RECORD EXTRACTS:
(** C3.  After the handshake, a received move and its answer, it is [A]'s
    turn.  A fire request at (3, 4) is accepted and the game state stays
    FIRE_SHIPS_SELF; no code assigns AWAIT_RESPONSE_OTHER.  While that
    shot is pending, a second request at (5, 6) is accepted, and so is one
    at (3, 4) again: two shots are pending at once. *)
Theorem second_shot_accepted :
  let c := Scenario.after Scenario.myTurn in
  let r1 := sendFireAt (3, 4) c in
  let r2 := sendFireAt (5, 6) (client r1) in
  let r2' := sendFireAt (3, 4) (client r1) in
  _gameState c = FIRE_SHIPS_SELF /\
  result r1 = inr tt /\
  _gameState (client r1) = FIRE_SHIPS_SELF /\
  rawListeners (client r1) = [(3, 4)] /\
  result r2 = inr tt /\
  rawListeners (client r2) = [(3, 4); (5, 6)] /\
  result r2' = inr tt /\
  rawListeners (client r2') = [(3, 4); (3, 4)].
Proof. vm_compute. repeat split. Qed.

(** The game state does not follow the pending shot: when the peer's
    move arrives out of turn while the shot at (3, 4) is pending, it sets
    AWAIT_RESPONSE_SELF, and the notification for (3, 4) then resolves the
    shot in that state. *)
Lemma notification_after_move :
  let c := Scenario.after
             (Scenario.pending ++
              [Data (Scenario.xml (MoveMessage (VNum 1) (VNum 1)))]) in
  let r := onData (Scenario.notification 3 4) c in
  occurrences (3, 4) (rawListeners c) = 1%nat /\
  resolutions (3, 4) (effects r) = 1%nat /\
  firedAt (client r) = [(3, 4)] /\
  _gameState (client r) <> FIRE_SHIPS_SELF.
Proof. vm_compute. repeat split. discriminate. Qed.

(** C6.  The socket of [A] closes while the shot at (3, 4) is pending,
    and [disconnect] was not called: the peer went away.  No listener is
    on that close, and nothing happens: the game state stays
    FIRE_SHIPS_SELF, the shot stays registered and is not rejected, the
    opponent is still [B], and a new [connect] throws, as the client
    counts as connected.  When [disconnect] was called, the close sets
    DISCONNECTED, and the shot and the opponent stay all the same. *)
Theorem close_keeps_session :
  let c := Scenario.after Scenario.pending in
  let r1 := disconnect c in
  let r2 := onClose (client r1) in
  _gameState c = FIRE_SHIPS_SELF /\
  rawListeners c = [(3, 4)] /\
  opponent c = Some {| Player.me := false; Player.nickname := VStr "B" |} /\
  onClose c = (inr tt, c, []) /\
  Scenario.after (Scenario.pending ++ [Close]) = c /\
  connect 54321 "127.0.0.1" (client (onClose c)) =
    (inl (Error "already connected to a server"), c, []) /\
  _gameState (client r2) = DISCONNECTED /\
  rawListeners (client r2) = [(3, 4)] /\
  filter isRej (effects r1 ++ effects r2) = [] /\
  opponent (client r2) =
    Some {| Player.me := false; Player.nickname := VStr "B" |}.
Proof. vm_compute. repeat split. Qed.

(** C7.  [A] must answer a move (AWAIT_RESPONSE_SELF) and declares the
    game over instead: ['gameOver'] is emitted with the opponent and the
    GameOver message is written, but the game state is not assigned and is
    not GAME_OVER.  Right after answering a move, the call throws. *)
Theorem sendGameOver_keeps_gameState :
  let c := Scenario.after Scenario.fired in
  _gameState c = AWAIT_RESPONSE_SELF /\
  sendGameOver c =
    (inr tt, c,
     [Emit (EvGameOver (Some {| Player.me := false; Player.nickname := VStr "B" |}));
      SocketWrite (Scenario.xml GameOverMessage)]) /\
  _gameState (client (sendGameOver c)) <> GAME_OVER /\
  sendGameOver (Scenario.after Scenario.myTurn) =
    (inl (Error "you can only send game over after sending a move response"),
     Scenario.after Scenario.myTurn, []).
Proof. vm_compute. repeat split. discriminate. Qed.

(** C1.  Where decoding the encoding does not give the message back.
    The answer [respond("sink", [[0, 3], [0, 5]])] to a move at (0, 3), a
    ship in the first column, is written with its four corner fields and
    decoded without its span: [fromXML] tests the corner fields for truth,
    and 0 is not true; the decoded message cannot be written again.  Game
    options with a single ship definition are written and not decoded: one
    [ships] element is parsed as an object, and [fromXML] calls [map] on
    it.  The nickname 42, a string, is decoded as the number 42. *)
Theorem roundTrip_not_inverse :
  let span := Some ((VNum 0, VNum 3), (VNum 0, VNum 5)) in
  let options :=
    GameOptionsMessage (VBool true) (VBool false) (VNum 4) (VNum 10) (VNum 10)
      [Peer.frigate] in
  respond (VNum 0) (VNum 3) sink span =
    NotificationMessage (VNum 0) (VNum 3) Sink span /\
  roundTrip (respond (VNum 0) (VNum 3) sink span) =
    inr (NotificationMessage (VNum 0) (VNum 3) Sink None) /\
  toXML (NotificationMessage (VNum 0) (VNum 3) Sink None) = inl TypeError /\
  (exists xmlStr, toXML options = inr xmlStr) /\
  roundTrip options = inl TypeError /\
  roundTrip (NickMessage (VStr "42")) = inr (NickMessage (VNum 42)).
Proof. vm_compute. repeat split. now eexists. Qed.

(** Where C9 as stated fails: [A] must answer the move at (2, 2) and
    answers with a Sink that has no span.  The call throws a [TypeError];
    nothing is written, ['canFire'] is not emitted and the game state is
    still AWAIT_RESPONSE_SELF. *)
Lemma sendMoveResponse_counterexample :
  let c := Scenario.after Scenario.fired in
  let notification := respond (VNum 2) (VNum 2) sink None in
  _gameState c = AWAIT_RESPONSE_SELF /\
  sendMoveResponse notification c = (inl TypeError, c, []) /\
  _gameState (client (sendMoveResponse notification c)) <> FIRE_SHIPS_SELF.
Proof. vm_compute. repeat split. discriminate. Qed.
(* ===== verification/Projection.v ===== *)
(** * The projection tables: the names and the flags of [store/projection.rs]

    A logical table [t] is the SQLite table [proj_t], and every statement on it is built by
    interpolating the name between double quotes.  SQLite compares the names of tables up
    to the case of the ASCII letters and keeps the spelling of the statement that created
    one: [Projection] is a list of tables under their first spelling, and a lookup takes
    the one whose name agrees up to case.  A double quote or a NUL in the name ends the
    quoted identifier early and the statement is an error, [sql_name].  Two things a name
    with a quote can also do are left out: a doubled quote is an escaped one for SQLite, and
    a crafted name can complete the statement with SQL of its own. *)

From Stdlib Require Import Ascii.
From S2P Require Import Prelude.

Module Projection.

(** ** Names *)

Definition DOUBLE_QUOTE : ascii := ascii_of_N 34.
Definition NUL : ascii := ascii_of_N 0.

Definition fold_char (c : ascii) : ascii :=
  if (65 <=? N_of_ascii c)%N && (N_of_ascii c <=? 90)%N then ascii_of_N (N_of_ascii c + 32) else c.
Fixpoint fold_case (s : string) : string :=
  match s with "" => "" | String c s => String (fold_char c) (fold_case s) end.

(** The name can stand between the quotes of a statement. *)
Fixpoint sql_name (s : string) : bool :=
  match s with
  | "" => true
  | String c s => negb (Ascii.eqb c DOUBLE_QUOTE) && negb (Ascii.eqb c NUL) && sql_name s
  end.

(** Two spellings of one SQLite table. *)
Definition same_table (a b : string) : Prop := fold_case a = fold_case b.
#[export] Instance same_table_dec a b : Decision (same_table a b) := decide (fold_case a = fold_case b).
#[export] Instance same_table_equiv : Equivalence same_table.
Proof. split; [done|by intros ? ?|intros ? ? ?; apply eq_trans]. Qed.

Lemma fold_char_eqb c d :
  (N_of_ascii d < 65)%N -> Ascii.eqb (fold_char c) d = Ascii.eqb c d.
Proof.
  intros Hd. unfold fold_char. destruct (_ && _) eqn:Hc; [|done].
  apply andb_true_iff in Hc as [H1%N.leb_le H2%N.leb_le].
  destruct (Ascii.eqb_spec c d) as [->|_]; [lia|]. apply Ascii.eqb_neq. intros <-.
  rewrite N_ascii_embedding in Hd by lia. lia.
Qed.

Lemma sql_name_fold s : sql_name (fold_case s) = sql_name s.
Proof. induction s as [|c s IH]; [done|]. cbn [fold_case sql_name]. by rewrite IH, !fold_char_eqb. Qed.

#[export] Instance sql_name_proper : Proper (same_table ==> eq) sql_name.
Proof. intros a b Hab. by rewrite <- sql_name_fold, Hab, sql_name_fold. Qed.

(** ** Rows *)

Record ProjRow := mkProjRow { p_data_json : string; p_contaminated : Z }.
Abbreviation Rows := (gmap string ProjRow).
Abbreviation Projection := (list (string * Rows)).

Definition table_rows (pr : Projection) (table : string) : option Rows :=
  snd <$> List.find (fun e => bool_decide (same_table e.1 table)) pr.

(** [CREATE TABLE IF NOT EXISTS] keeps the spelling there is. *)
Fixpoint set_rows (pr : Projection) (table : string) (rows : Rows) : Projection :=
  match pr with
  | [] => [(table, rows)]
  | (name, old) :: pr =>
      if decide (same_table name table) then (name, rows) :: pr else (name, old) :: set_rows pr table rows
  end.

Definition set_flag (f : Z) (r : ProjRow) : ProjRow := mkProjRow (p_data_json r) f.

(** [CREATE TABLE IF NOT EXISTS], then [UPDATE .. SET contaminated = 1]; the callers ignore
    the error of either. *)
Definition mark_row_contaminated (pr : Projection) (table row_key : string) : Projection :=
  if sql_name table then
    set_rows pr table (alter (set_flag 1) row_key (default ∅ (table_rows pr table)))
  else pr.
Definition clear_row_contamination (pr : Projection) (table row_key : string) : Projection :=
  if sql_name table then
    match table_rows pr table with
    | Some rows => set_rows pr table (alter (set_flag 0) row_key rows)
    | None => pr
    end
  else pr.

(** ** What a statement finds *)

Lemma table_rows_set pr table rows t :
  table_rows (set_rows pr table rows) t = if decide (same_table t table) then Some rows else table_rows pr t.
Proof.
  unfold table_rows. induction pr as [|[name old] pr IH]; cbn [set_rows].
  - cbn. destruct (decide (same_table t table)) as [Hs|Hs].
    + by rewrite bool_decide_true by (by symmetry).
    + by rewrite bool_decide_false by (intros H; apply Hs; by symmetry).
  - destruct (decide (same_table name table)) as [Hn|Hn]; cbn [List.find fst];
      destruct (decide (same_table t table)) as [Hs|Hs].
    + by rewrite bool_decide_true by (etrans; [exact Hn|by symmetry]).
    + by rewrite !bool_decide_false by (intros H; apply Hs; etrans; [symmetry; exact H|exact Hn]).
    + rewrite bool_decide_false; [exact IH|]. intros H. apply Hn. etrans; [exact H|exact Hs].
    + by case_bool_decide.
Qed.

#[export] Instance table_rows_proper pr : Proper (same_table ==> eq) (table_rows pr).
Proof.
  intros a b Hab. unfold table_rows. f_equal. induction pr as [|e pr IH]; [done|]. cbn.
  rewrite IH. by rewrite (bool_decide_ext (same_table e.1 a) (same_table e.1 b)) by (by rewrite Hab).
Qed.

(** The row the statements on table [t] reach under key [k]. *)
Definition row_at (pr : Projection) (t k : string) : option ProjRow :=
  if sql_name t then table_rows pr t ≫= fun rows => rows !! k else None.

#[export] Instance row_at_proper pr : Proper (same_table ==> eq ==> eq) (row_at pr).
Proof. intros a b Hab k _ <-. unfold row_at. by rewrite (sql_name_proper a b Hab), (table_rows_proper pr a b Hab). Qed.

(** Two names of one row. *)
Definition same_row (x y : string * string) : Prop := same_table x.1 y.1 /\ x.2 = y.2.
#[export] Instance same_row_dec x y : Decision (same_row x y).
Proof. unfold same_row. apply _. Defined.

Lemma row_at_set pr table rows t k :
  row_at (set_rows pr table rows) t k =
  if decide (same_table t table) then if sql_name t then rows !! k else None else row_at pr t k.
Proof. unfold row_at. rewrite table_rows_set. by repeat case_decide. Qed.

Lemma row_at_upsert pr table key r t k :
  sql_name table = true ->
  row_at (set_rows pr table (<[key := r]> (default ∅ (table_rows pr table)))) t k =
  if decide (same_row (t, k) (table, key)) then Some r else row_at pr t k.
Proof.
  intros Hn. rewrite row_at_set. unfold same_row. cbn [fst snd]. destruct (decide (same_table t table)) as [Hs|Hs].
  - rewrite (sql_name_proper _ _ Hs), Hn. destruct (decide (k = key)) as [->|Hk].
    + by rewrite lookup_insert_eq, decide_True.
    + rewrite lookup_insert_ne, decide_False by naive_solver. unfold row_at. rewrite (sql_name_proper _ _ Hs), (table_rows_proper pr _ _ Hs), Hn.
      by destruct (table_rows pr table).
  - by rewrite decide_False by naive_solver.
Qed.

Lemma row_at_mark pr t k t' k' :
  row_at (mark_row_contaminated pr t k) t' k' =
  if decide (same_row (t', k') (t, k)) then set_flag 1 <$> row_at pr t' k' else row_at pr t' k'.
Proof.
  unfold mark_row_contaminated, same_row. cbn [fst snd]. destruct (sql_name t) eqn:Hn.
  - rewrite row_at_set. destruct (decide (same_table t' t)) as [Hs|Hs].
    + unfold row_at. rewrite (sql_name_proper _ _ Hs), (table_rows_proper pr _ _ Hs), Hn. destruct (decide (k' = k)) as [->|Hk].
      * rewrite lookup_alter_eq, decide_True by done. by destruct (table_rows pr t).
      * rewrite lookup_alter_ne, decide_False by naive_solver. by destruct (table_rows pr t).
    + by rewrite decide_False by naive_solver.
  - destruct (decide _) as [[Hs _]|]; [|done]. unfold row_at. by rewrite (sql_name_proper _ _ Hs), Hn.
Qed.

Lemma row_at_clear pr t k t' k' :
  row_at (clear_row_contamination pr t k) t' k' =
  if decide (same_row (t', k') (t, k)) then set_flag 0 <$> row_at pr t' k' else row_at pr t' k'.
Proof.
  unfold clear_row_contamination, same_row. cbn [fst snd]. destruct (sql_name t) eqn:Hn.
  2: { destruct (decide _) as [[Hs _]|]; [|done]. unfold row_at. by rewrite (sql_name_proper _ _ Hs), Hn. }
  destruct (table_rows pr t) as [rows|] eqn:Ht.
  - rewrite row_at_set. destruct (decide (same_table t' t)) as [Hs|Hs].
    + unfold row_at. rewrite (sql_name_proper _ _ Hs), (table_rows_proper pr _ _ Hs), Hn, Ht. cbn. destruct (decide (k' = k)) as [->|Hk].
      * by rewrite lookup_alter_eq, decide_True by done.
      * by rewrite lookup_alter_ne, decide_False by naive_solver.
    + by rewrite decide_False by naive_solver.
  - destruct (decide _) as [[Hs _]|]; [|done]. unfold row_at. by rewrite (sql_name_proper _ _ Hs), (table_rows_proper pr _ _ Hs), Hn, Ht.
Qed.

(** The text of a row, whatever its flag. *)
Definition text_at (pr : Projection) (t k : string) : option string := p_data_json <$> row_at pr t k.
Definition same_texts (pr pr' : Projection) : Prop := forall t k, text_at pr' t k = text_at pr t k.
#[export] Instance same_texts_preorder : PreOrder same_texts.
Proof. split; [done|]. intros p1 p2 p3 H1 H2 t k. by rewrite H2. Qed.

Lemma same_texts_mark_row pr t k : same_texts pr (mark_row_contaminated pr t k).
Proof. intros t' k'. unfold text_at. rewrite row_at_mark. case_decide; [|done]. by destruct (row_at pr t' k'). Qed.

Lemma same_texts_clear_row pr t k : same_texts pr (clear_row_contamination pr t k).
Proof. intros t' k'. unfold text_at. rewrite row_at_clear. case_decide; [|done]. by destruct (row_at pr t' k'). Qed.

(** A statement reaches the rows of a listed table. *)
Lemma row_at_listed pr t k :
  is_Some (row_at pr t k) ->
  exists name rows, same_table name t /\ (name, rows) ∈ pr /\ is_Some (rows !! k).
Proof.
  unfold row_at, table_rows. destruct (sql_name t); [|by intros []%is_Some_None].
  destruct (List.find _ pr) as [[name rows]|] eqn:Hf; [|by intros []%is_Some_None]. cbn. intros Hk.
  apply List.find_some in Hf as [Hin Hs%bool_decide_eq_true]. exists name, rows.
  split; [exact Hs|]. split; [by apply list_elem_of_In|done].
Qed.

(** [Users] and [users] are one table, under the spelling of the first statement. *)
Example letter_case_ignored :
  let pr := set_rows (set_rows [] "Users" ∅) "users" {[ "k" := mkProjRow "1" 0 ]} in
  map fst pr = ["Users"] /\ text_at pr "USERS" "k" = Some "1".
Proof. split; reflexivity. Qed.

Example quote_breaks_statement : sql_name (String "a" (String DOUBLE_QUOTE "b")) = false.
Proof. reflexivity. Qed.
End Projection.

EXERCISE INSTRUCTIONS: Take the stretch of lines above from the one containing "quoted identifier early" through the one containing "Fixpoint fold_case (s" and repeat it exactly, adding no other line.

FINAL ANSWER:
    quoted identifier early and the statement is an error, [sql_name].  Two things a name
    with a quote can also do are left out: a doubled quote is an escaped one for SQLite, and
    a crafted name can complete the statement with SQL of its own. *)

From Stdlib Require Import Ascii.
From S2P Require Import Prelude.

Module Projection.

(** ** Names *)

Definition DOUBLE_QUOTE : ascii := ascii_of_N 34.
Definition NUL : ascii := ascii_of_N 0.

Definition fold_char (c : ascii) : ascii :=
  if (65 <=? N_of_ascii c)%N && (N_of_ascii c <=? 90)%N then ascii_of_N (N_of_ascii c + 32) else c.
Fixpoint fold_case (s : string) : string :=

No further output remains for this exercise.